DATA EXTRACTS |
(** The new throttle of a group that gets more bandwidth. *)
Definition next_throttle (feature_map : list cell) (g : cgroup) (gap : float) : ctl Z :=
  new_val <- (if (gap <? f_of_Z 10)%F then reads (fun s => bandwidth_of g s + 1)
              else
                candidate <- recover_bandwidth feature_map g;;
                reads (fun s => if (candidate =? bandwidth_of g s) || (bandwidth_of g s <? 10)
                                then Z.min (bandwidth_of g s + 5) 100 else candidate));;
  done_ (Z.min new_val 100).

Definition increase_bandwidth (feature_map : list cell) (gap : float) : ctl (Z * Z) :=
  modify (fun s => set_flags false (full_mode s) s);;;
  b2 <- reads current_bandwidth2;;
  b <- reads current_bandwidth;;
  (if b2 <? 100 then
     modify (set_bandwidth 1);;;
     set_cpu_limit user 1 get_user_cores;;;
     b <- reads current_bandwidth;;
     predict_featuremap feature_map user b;;;
     new_val <- next_throttle feature_map critical gap;;
     set_cpu_limit critical new_val get_critical_cores;;;
     predict_featuremap feature_map critical new_val;;;
     modify (set_bandwidth2 new_val)
   else if b <? 100 then
     new_val <- next_throttle feature_map user gap;;
     set_cpu_limit user new_val get_user_cores;;;
     predict_featuremap feature_map user new_val;;;
     modify (set_bandwidth new_val)
   else done_ tt);;;
  reads (fun s => (current_bandwidth s, current_bandwidth2 s)).

(** The search of the capping strategies: the first of the throttles whose
    calibrated prediction is within the budget, with its map and prediction;
    otherwise the last map and prediction made. *)
Fixpoint cap_loop (s : pstate) (feature_map : list cell) (g : cgroup) (cpus throttles : list Z) (core_count : Z)
    (last : option (list cell * float)) : option (option Z * option (list cell * float)) :=
  match throttles with
  | [] => Some (None, last)
  | throttle :: throttles =>
      '(m, core_count) ← cores_loop (lower_core throttle) cpus feature_map core_count;
      m ← update_feature_map_generic s m throttle core_count g;
      prediction ← predict w m;
      if (prediction + calibration_offset s <=? f_of_Z (target_power s))%F then Some (Some throttle, Some (m, prediction))
      else cap_loop s feature_map g cpus throttles core_count (Some (m, prediction))
  end.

TASK |
Pull out all lines from the entries above in which the word "cpus" appears.

SOLVED PROBLEM |
Fixpoint cap_loop (s : pstate) (feature_map : list cell) (g : cgroup) (cpus throttles : list Z) (core_count : Z)
      '(m, core_count) ← cores_loop (lower_core throttle) cpus feature_map core_count;
      else cap_loop s feature_map g cpus throttles core_count (Some (m, prediction))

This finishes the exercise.